Une réunion de travail est programmée mardi à Belfort entre le secrétaire d'Etat à l'Industrie, les syndicats et la direction d'Alstom. A cette occasion, Christophe Sirugue leur présentera ses propositions pour le sauvetage du site. Lors de son entretien, Manuel Valls a notamment évoqué le rôle de la commande publique et celui des investissements consentis par l'entreprise, ainsi que les projets du "TGV du futur", et du "bus du futur".
Le Journal du Dimanche rapporte d'ailleurs comment, en coulisse, l'Etat fait pression sur la SNCF afin qu'elle avance sa commande de six TGV pour la ligne Paris-Turin-Milan. Mais la SNCF, dont la dette, que l'Etat ne veut pas reprendre, s'élève à 50 milliards d'euros, n'est pas pressée de passer commande. Elle voudrait prendre le temps de négocier pour obtenir des prix plus bas. Un sujet débattu entre les trois partie prenantes.

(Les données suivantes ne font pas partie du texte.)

(* ===== verification/IndexJobsExample.v ===== *)
(** Index jobs of two workspaces, evaluated: the witnesses of the properties of index jobs,
    and what the model shows about jobs that nobody can end. *)
From S2P Require Import Prelude GoStrings GoStringFacts GoSort GoNum GoTime Graph GraphFacts GraphStore GraphStoreFacts IndexTables GraphValidate GraphValidateFacts GraphPublish GraphPublishFacts GraphStaging GraphActivation GraphPublishExample IndexJobs IndexPublish IndexJobsFacts IndexJobsSteps IndexJobsRuns IndexJobsSystem IndexJobsFences IndexJobsCancel IndexJobsPublication IndexJobsLive IndexJobsProps.

Local Open Scope go_scope.

Module Example_jobs.
Import Example_graph Example_publish.
#[local] Existing Instance latin_tables.
#[local] Existing Instance mixHash.
#[local] Existing Instance Example_graph.toy_nfc.
#[local] Existing Instance Example_graph.toy_url.

(** The length of an identifier counts the calls; only process 7 exists, and it cannot be killed. *)
#[local] Instance toy_host : Host := {
  now_at n := ((63900000000 + Z.of_nat n) * 1000000000)%Z;
  random_bytes n _ := Some (repeat "x"%char n);
  own_pid := 7;
  process_exists _ pid := (pid =? 7)%Z;
  process_terminated _ _ := false;
  process_waited _ _ := true;
  locks_removed _ := true }.
#[local] Existing Instance never.

Definition left {A} (r : result store_error A * (nat * database)) : nat * database := snd r.
Definition go (o : job_operation) (s : nat * database) : result store_error unit * (nat * database) :=
  @execute alone _ (run_job_operation o) (fst s) (snd s).
Definition start : nat * database := (0, empty_database).
Definition create (root : gostring) : job_operation := JobCreate "ws" root "" "" false false false.
(** The last job and its fence. *)
Definition last_job (s : nat * database) : IndexJob := default (bare_job [] [] []) (r_job <$> last (jobs (snd s))).
Definition last_fence (s : nat * database) : IndexJobFence :=
  default (mkFence [] 0) (fence_of_owner <$> last (ownership (snd s))).
Definition job_statuses (s : nat * database) : list gostring := map job_status (jobs (snd s)).

Definition s1 : nat * database := Eval vm_compute in left (go (create "/a") start).
Definition j1 : gostring := Eval vm_compute in j_JobID (last_job s1).
Definition f1 : IndexJobFence := Eval vm_compute in last_fence s1.
Definition s2 : nat * database := Eval vm_compute in left (go (JobRunning j1 7 "scan" f1) s1).
Definition s3 : nat * database := Eval vm_compute in left (go (create "/b") s2).
Definition s4 : nat * database := Eval vm_compute in left (go (JobSucceeded j1 3 2 1 f1) s3).
Definition s5 : nat * database := Eval vm_compute in left (go (create "/a") s4).

Example five_steps : [job_statuses s1; job_statuses s2; job_statuses s3; job_statuses s4; job_statuses s5]
  = [["queued"]; ["running"]; ["running"; "queued"]; ["succeeded"; "queued"]; ["succeeded"; "queued"; "queued"]].
Proof. vm_compute. reflexivity. Qed.

(** ** Reachable systems *)
Definition system_of (s : nat * database) : system := mkSystem (fst s) (snd s) [].
Lemma fresh_start : fresh_system (system_of start).
Proof. done. Qed.
Lemma goes o s s' : well_behaved o -> left (go o s) = s' -> rtc system_step (system_of s) (system_of s').
Proof.
  intros Hw <-. unfold go, left. destruct (execute _ _ _) as [r [k d']] eqn:E. by eapply operation_reaches.
Qed.
Lemma reach_s1 : rtc system_step (system_of start) (system_of s1).
Proof. eapply (goes (create "/a")); [done|]. vm_compute. reflexivity. Qed.
Lemma step_s2 : rtc system_step (system_of s1) (system_of s2).
Proof. eapply (goes (JobRunning j1 7 "scan" f1)); [done|]. vm_compute. reflexivity. Qed.
Lemma reach_s2 : rtc system_step (system_of start) (system_of s2).
Proof. etransitivity; [apply reach_s1|apply step_s2]. Qed.
Lemma reach_s3 : rtc system_step (system_of start) (system_of s3).
Proof. etransitivity; [apply reach_s2|]. eapply (goes (create "/b")); [done|]. vm_compute. reflexivity. Qed.
Lemma reach_s4 : rtc system_step (system_of start) (system_of s4).
Proof. etransitivity; [apply reach_s3|]. eapply (goes (JobSucceeded j1 3 2 1 f1)); [done|]. vm_compute. reflexivity. Qed.
Lemma step_s5 : rtc system_step (system_of s4) (system_of s5).
Proof. eapply (goes (create "/a")); [done|]. vm_compute. reflexivity. Qed.
Lemma reach_s5 : rtc system_step (system_of start) (system_of s5).
Proof. etransitivity; [apply reach_s4|apply step_s5]. Qed.

(** * Witnesses *)
Lemma job_exclusive_witness :
  job_statuses s5 = ["succeeded"; "queued"; "queued"] /\
  forall r r', r ∈ jobs (snd s5) -> r' ∈ jobs (snd s5) -> active r = true -> active r' = true -> job_root r = job_root r' -> r = r'.
Proof.
  split; [vm_compute; reflexivity|]. destruct (job_exclusive never toy_host (system_of start) (system_of s5) fresh_start reach_s5) as [Hex _].
  exact Hex.
Defined.
Lemma job_lifecycle_witness :
  rtc life [] (view (snd s4)) /\ mkView j1 "/a" "succeeded" ∈ view (snd s5).
Proof.
  destruct (job_lifecycle never toy_host (system_of start) (system_of s4) (system_of s5) fresh_start reach_s4 step_s5) as (Hl & _ & Hend).
  split; [exact Hl|]. apply Hend; [|vm_compute; reflexivity].
  replace (view (s_db (system_of s4))) with [mkView j1 "/a" "succeeded"; mkView (j_JobID (last_job s4)) "/b" "queued"] by (vm_compute; reflexivity).
  left.
Defined.
Lemma stale_fence_witness :
  held j1 f1 (snd s3) = true /\ held j1 f1 (snd s4) = false /\ held j1 f1 (snd s5) = false /\
  is_ok (fst (go (JobSucceeded j1 9 9 9 f1) s5)) = false.
Proof.
  destruct (stale_fence never toy_host (system_of start) (system_of s4) (system_of s5) j1 f1 fresh_start reach_s4) as [Hh Hop].
  - exists (default (mkJobRow (last_job s4) false) (head (jobs (snd s4)))). split; [vm_compute; left|vm_compute; reflexivity].
  - vm_compute. reflexivity.
  - exact step_s5.
  - split_and!; [vm_compute; reflexivity..|].
    destruct (go (JobSucceeded j1 9 9 9 f1) s5) as [r [k d']] eqn:E.
    exact (proj1 (Hop alone (JobSucceeded j1 9 9 9 f1) (fst s5) r k d' rely_alone I (nf_succeeded j1 f1 9 9 9) E)).
Defined.
Definition answer_of {A} (r : result store_error A * (nat * database)) : option A := match fst r with Ok a => Some a | Err _ => None end.
Definition canceling : result store_error IndexJob * (nat * database) :=
  Eval vm_compute in @execute alone _ (RequestIndexJobCancelByID j1) (fst s2) (snd s2).
Lemma cancel_settles_witness :
  j_Status <$> answer_of canceling = Some IndexJobCancelRequested /\
  forall j, answer_of canceling = Some j -> j_JobID j = j1 /\ j_Status j ∉ [IndexJobQueued; IndexJobRunning].
Proof.
  split; [vm_compute; reflexivity|]. intros j Hj. destruct canceling as [[j'|e] [k d']] eqn:E; [|done]. injection Hj as ->.
  eapply (cancel_settles never toy_host alone (system_of start) (system_of s2) j1 (fst s2) j k d' fresh_start reach_s2 rely_alone).
  rewrite <- E. vm_compute. reflexivity.
Defined.

(** The first job publishes a graph. *)
Definition graph1 : IndexJobGraphPublication := mkGraphPublication (Some (id_of first)) None 5 true (Some first) [] [].
Definition g1 : gostring := Eval vm_compute in j_GenerationID (default (last_job s2) (r_job <$> head (jobs (snd s2)))).
Definition publishing1 : Db unit := publishOwned j1 g1 "full" 3 2 1 f1 (Some graph1) (writing (mret tt)).
Definition p1 : result store_error unit * (nat * database) := Eval vm_compute in @execute alone _ publishing1 (fst s2) (snd s2).
Lemma no_rows : catalog_body (mret tt : Tx unit).
Proof. constructor; [quiet|]. intros w a w' [_ ->]%gives_ret. split; [done|apply modest_refl]. Qed.
Lemma publication_commits_witness :
  job_statuses (left p1) = ["succeeded"] /\ statuses (snd (left p1)) = ["active"] /\
  exists d, rtc advance (snd s2) d /\ published g1 "full" (Some graph1) d (snd (left p1)).
Proof.
  split; [vm_compute; reflexivity|]. split; [vm_compute; reflexivity|].
  destruct (publication_commits never toy_host (system_of start) (system_of s2) j1 g1 "full" 3 2 1 f1 (Some graph1) (mret tt)
    fresh_start reach_s2 no_rows) as [Hok _].
  assert (Hrun : @execute alone _ publishing1 (fst s2) (snd s2) = (Ok tt, (fst (left p1), snd (left p1)))) by (vm_compute; reflexivity).
  destruct (Hok alone (fst s2) (fst (left p1)) (snd (left p1)) rely_alone Hrun) as (d & Ha & _ & _ & _ & Hp). exists d. split; [exact Ha|exact Hp].
Defined.

Lemma fresh_ids prefix (known : list gostring) n :
  forallb (fun id => length id <? length prefix + 1 + 2 * n) known = true -> forall k, n <= k -> newIndexID k prefix ∉ known.
Proof.
  intros Hall k Hk Hin. rewrite forallb_forall in Hall. apply list_elem_of_In, Hall, Nat.ltb_lt in Hin.
  unfold newIndexID in Hin. cbn [random_bytes toy_host] in Hin. rewrite !length_app, length_hexEncode, repeat_length in Hin. cbn in Hin. lia.
Qed.
Lemma creation_outcome_witness :
  exists j k d', @execute alone _ (createIndexJob "ws" "/a" "docs" "" false false false) (fst s4) (snd s4) = (Ok j, (k, d')) /\
    j_Status j = IndexJobQueued /\ j_Mode j = IndexModeDocs /\ j_FencingToken j = 2%Z /\ held (j_JobID j) (fence_of j) d' = true.
Proof.
  destruct (creation_outcome never toy_host (system_of start) (system_of s4) (fst s4) "ws" "/a" "docs" IndexModeDocs "" false false false
    fresh_start reach_s4) as [Hfree _].
  - done.
  - right. vm_compute. reflexivity.
  - vm_compute. reflexivity.
  - apply fresh_ids. vm_compute. reflexivity.
  - apply fresh_ids. vm_compute. reflexivity.
  - destruct Hfree as (j & k & d' & Hex & Hs & _ & Hm & Hf & Hh & _).
    + intros r Hr. assert (Hall : forallb (fun r => negb (streq (job_root r) "/a") || negb (active r)) (jobs (snd s4)) = true) by (vm_compute; reflexivity).
      rewrite forallb_forall in Hall. apply list_elem_of_In, Hall in Hr. intros Hroot. cbv beta in Hr.
      rewrite Hroot, streq_refl in Hr. by apply negb_true_iff in Hr.
    + exists j, k, d'. split; [exact Hex|]. split; [exact Hs|]. split; [exact Hm|]. split; [|exact Hh]. rewrite Hf. vm_compute. reflexivity.
Defined.
(** A worker that is gone. *)
Definition s2d : nat * database := Eval vm_compute in left (go (JobRunning j1 99 "scan" f1) s1).
Lemma reach_s2d : rtc system_step (system_of start) (system_of s2d).
Proof. etransitivity; [apply reach_s1|]. eapply (goes (JobRunning j1 99 "scan" f1)); [done|]. vm_compute. reflexivity. Qed.
Definition r2d : index_job_row := Eval vm_compute in mkJobRow (set_owner [] 0 (last_job s2d)) false.
Definition o2d : indexJobOwnership := Eval vm_compute in default (mkOwnership [] [] [] 0 0 [] None) (last (ownership (snd s2d))).
Lemma dead_worker_ends_witness :
  job_statuses s2d = ["running"] /\
  exists j k d', @execute alone _ (GetIndexJob j1) (fst s2d) (snd s2d) = (Ok (Some j), (k, d')) /\ j_Status j = IndexJobFailed /\
    workspace_free "/a" d'.
Proof.
  split; [vm_compute; reflexivity|].
  destruct (dead_worker_ends never toy_host (system_of start) (system_of s2d) (fst s2d) j1 r2d o2d fresh_start reach_s2d)
    as (j & k & d' & Hex & _ & Hs & Hfree).
  - done.
  - right. vm_compute. reflexivity.
  - constructor.
    + split; [vm_compute; left|vm_compute; reflexivity].
    + apply (bool_decide_unpack _). vm_compute. exact I.
    + split; [vm_compute; left|]. split; vm_compute; reflexivity.
    + split; [|vm_compute; reflexivity]. intros E. apply (f_equal (@length ascii)) in E. vm_compute in E. discriminate E.
    + split; [vm_compute; reflexivity|]. intros n. vm_compute. reflexivity.
    + vm_compute. reflexivity.
  - exists j, k, d'. split; [exact Hex|]. split; [exact Hs|exact Hfree].
Defined.

(** * Jobs that nobody ends *)
Definition error_of {A} (r : result store_error A * (nat * database)) : option store_error := match fst r with Ok _ => None | Err e => Some e end.
(** The status that a cancellation reports. *)
Definition cancel (force : bool) (s : nat * database) : option gostring :=
  j_Status <$> answer_of (@execute alone _ (CancelIndexJob j1 force) (fst s) (snd s)).
(** The world of [toy_host] after process 7 has gone too. *)
#[local] Definition later_host : Host :=
  Build_Host (fun n => (63900000000 + Z.of_nat n) * 1000000000)%Z (fun n _ => Some (repeat "x"%char n)) 8 (fun _ _ => false)
    (fun _ _ => false) (fun _ _ => true) (fun _ => true).
Definition read_later (s : nat * database) : option gostring :=
  j_Status <$> mjoin (answer_of (@execute alone _ (GetIndexJob (H1 := later_host) j1) (fst s) (snd s))).
Definition create_later (s : nat * database) : option store_error :=
  error_of (@execute alone _ (createIndexJob (H1 := later_host) "ws" "/a" "" "" false false false) (fst s) (snd s)).
Definition still_active (e : option store_error) : bool :=
  match e with Some (ErrIndexJob (ActiveIndexJobError _)) => true | _ => false end.

(** A job that was asked to stop and whose worker dies before it does is not marked failed by
    reads, and keeps its workspace until somebody forces the cancellation. *)
Definition s6 : nat * database := Eval vm_compute in left (go (JobCancel j1 false) s2).
Example dead_canceled_worker :
  read_later s2 = Some IndexJobFailed /\ read_later s6 = Some IndexJobCancelRequested /\ still_active (create_later s6) = true.
Proof. split_and!; vm_compute; reflexivity. Qed.
(** A job whose publication was announced in a transaction of its own cannot fail or be
    canceled, not even by force; it keeps its workspace when its worker dies. *)
Definition s7 : nat * database := Eval vm_compute in left (go (JobPhase j1 IndexJobPublishing "write" f1) s2).
Example announced_publication :
  job_statuses s7 = [IndexJobPublishing] /\ error_of (go (JobFailed j1 "failure" f1) s7) = Some stale /\
  cancel false s7 = Some IndexJobPublishing /\ cancel true s7 = Some IndexJobPublishing /\
  read_later s7 = Some IndexJobPublishing /\ still_active (create_later s7) = true.
Proof. split_and!; vm_compute; reflexivity. Qed.
(** After its generation was marked as skipped, a job can succeed, but no longer fail or be
    canceled. *)
Definition s8 : nat * database := Eval vm_compute in left (go (JobSkipped j1 "nothing to do" f1) s2).
Definition s9 : nat * database := Eval vm_compute in left (go (JobCancel j1 false) s8).
Example skipped_generation :
  error_of (go (JobFailed j1 "failure" f1) s8) = Some stale /\
  job_statuses s9 = [IndexJobCancelRequested] /\ error_of (go (JobCanceled j1 f1) s9) = Some stale /\ cancel true s9 = None /\
  error_of (go (JobSucceeded j1 0 0 0 f1) s8) = None.
Proof. split_and!; vm_compute; reflexivity. Qed.
End Example_jobs.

Le JDD évoque également la possibilité de commandes par l'Etat de trains Intercités.
Le site historique du groupe, où Alstom est installé depuis 1879 et qui a vu naître le premier TGV, est confronté à un creux dans ses commandes susceptible de durer deux ans. Dans ce contexte, le PDG de l'entreprise Henri Poupart-Lafarge a annoncé son projet de ne conserver à Belfort que les activités de maintenance, ce qui entraînerait la suppression de 400 emplois sur un total de 480.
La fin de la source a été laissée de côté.